(** The model constructed from the keyword arguments
    [self._payload[name]] when [name in self._payload], else [None]; a
    value that is not a dictionary cannot be unpacked into keyword
    arguments. *)
Definition model_of {A : Type} (init : pydict -> result A) (self : t)
    (name : string) : result (option A) :=
  match dict_get (_payload self) name with
  | None => Ok None
  | Some (VDict kwargs) => let* model := init kwargs in Ok (Some model)
  | Some _ => Raise TypeError
  end.

Definition cash_on_delivery (self : t) : result (option COD) :=
  model_of COD_init self "cash_on_delivery".

Definition currency (self : t) : option pyvalue :=
  dict_get (_payload self) "currency".

Definition insurance (self : t) : result (option Insurance) :=
  model_of Insurance_init self "insurance".

Definition notification (self : t) : result (option Notification) :=
  model_of Notification_init self "notification".

Definition printing (self : t) : option pyvalue :=
  dict_get (_payload self) "printing".

End Models.

End Options.

(** [s.split(" ")]: the pieces of [s] between its spaces, empty pieces
    included; there is always one piece. *)
Fixpoint str_split_space (s : string) : list string :=
  match s with
  | EmptyString => [EmptyString]
  | String c s' =>
      if Ascii.eqb c " " then EmptyString :: str_split_space s'
      else match str_split_space s' with
           | piece :: pieces => String c piece :: pieces
           | [] => [String c EmptyString]
           end
  end.

Module Phone.

Record t : Type := Build { number : option string; parts : list string }.

Definition __init__ (phone_number : option string) : t :=
  {| number := phone_number;
     parts := match phone_number with
              | Some s => str_split_space s
              | None => []
              end |}.

(** [next((part for part in self.parts), None)]. *)
Definition country_code (self : t) : option string := head (parts self).

(** [next((part[1] for part in [self.parts] if len(part) > 1), None)]. *)
Definition area_code (self : t) : option string :=
  if (1 <? List.length (parts self))%nat then parts self !! 1%nat else None.

(** [next((part[2] for part in [self.parts] if len(part) > 2), None)]. *)
Definition phone (self : t) : option string :=
  if (2 <? List.length (parts self))%nat then parts self !! 2%nat else None.

End Phone.

(** ** Payloads of the requests *)

(** [str(s)] for a text or [None], as an f-string writes it. *)
Definition str_of (s : option string) : string :=
  match s with
  | Some x => x
  | None => "None"
  end.

(** [bool(b)] for a boolean or [None]. *)
Definition truthy_bool (b : option bool) : bool :=
  match b with
  | Some true => true
  | _ => false
  end.

(** [sum(values)]: the values are added to [0] from the left; adding
    [None] raises. *)
Fixpoint sum_from (acc : float) (values : list (option float)) : result float :=
  match values with
  | [] => Ok acc
  | Some x :: rest => sum_from (PyFloat.add acc x) rest
  | None :: _ => Raise TypeError
  end.

Definition py_sum (values : list (option float)) : result float :=
  sum_from (PyFloat.of_Z 0) values.

Module Address.

(** Modelled from the spec: the [Address] payload of
    [purplship.core.models]; the fields are those that the request
    builders read. *)
Record t : Type := Build {
  country_code : option string;
  postal_code : option string;
  city : option string;
  state_code : option string;
  person_name : option string;
  company_name : option string;
  phone_number : option string;
  address_line1 : option string;
  address_line2 : option string;
  residential : option bool
}.

End Address.

Module PickupUpdateRequest.

(** Modelled from the spec: the [PickupUpdateRequest] payload of
    [purplship.core.models]. *)
Record t : Type := Build {
  confirmation_number : option string;
  date : option string;
  address : Address.t;
  parcels : list Parcel.t;
  ready_time : option string;
  closing_time : option string;
  instruction : option string;
  package_location : option string
}.

End PickupUpdateRequest.

Module PickupDetails.

(** Modelled from the spec: the [PickupDetails] result of
    [purplship.core.models]. *)
Record t : Type := Build {
  carrier_name : string;
  carrier_id : string;
  confirmation_number : string;
  pickup_date : option string;
  pickup_charge : option ChargeDetails.t;
  ready_time : option string;
  closing_time : option string
}.

End PickupDetails.

(** ** DHL: [providers/dhl/modify_pickup.py] *)

Module DHLPickup.

(** The generated binding [ModifyPUResponse], after [build]: the fields
    that the parser reads. *)
Record ModifyPUResponse : Type := {
  PickupCharge : option float;
  CurrencyCode : option string;
  ConfirmationNumber : list Z;
  NextPickupDate : option string;
  ReadyByTime : option string;
  CallInTime : option string
}.

(** The request that is sent: the generated bindings
    [ModifyPURequest], [Requestor], [RequestorContact], [Place],
    [Pickup] and [WeightSeg]. *)
Record RequestorContact : Type := {
  contact_PersonName : option string;
  contact_Phone : option string;
  contact_PhoneExtension : option string
}.

Record Requestor : Type := {
  AccountNumber : option string;
  AccountType : string;
  requestor_RequestorContact : RequestorContact;
  requestor_CompanyName : option string
}.

Record Place : Type := {
  City : option string;
  StateCode : option string;
  PostalCode : option string;
  place_CompanyName : option string;
  CountryCode : option string;
  PackageLocation : option string;
  LocationType : string;
  Address1 : option string;
  Address2 : option string
}.

Record WeightSeg : Type := { Weight_ : float; WeightUnit_ : string }.

Record Pickup : Type := {
  Pieces : nat;
  PickupDate : option string;
  ReadyByTime_ : string;
  CloseTime : string;
  SpecialInstructions : list (option string);
  RemotePickupFlag : string;
  weight : WeightSeg
}.

Section Provider.

(** The [Request] of the settings of the carrier, with its metadata,
    and the account number of the settings. *)
Variable Request_ : Type.
Variable settings_Request : Request_.
Variable account_number : option string.

Record ModifyPURequest : Type := {
  Request : Request_;
  schemaVersion : float;
  RegionCode : string;
  request_ConfirmationNumber : option string;
  request_Requestor : Requestor;
  request_Place : Place;
  PickupContact : RequestorContact;
  request_Pickup : Pickup;
  OriginSvcArea : option string
}.

(** [ModifyPUResponse().build(response)], of the generated bindings. *)
Variable ModifyPUResponse_build : Element -> ModifyPUResponse.

(** [format_date] and [format_time] of [purplship.core.utils]. *)
Variable format_date : string -> result string.
Variable format_time : option string -> result (option string).

(** [purplship.providers.dhl.error.parse_error_response]. *)
Variable parse_error_response : Element -> Settings -> list Message.t.

(** The members [(name, value)] of the enumeration [CountryRegion] of
    [purplship.providers.dhl.units], and the value of the member [LB]
    of its [WeightUnit]. *)
Variable CountryRegion : list (string * string).
Variable DHLWeightUnit_LB : string.

Definition _extract_pickup (response : Element) (settings : Settings)
  : result PickupDetails.t :=
  let pickup := ModifyPUResponse_build response in
  let pickup_charge :=
    match PickupCharge pickup with
    | Some _ =>
        Some (ChargeDetails.Build (Some "Pickup Charge"%string)
                                  (decimal (PickupCharge pickup))
                                  (CurrencyCode pickup))
    | None => None
    end in
  let* confirmation :=
    match ConfirmationNumber pickup with
    | [] => Raise IndexError
    | n :: _ => Ok (pretty n)
    end in
  let* pickup_date :=
    match NextPickupDate pickup with
    | Some d => let* formatted := format_date d in Ok (Some formatted)
    | None => Ok None
    end in
  let* ready_time := format_time (ReadyByTime pickup) in
  let* closing_time := format_time (CallInTime pickup) in
  Ok (PickupDetails.Build (carrier_name settings) (carrier_id settings)
                          confirmation pickup_date pickup_charge
                          ready_time closing_time).

Definition parse_modify_pickup_response (response : Element) (settings : Settings)
  : result (option PickupDetails.t * list Message.t) :=
  let successful :=
    (0 <? List.length (xpath response "ConfirmationNumber"))%nat in
  let* pickup :=
    if successful
    then (let* details := _extract_pickup response settings in Ok (Some details))
    else Ok None in
  Ok (pickup, parse_error_response response settings).

Definition modify_pickup_request (payload : PickupUpdateRequest.t)
  : result ModifyPURequest :=
  let weight_unit := ("LB"%string, DHLWeightUnit_LB) in
  let* unit := WeightUnit_getitem (Some (fst weight_unit)) in
  let* weight :=
    py_sum (map (fun parcel =>
                   Weight.LB (Weight.Build (Parcel.weight parcel) (Some unit)))
                (PickupUpdateRequest.parcels payload)) in
  let address := PickupUpdateRequest.address payload in
  let* region :=
    if truthy_str (Address.country_code address)
    then Enum_getitem CountryRegion (Address.country_code address)
    else Ok "AM"%string in
  Ok {| Request := settings_Request;
        schemaVersion := PyFloat.of_Z 3;
        RegionCode := region;
        request_ConfirmationNumber := PickupUpdateRequest.confirmation_number payload;
        request_Requestor :=
          {| AccountNumber := account_number;
             AccountType := "D";
             requestor_RequestorContact :=
               {| contact_PersonName := Address.person_name address;
                  contact_Phone := Address.phone_number address;
                  contact_PhoneExtension := None |};
             requestor_CompanyName := Address.company_name address |};
        request_Place :=
          {| City := Address.city address;
             StateCode := Address.state_code address;
             PostalCode := Address.postal_code address;
             place_CompanyName := Address.company_name address;
             CountryCode := Address.country_code address;
             PackageLocation := PickupUpdateRequest.package_location payload;
             LocationType :=
               if truthy_bool (Address.residential address) then "R" else "B";
             Address1 := Address.address_line1 address;
             Address2 := Address.address_line2 address |};
        PickupContact :=
          {| contact_PersonName := Address.person_name address;
             contact_Phone := Address.phone_number address;
             contact_PhoneExtension := None |};
        request_Pickup :=
          {| Pieces := List.length (PickupUpdateRequest.parcels payload);
             PickupDate := PickupUpdateRequest.date payload;
             ReadyByTime_ :=
               (str_of (PickupUpdateRequest.ready_time payload) +:+ ":00")%string;
             CloseTime :=
               (str_of (PickupUpdateRequest.closing_time payload) +:+ ":00")%string;
             SpecialInstructions := [PickupUpdateRequest.instruction payload];
             RemotePickupFlag := "Y";
             weight := {| Weight_ := weight; WeightUnit_ := snd weight_unit |} |};
        OriginSvcArea := None |}.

***

*GOAL OF THE EXERCISE*
The response should be the listing above, limited to the lines between the one holding "Module PickupUpdateRequest." and the one holding "End PickupUpdateRequest.", inclusive, reproduced exactly.

*REPLY TO THE TASK*
Module PickupUpdateRequest.

(** Modelled from the spec: the [PickupUpdateRequest] payload of
    [purplship.core.models]. *)
Record t : Type := Build {
  confirmation_number : option string;
  date : option string;
  address : Address.t;
  parcels : list Parcel.t;
  ready_time : option string;
  closing_time : option string;
  instruction : option string;
  package_location : option string
}.

End PickupUpdateRequest.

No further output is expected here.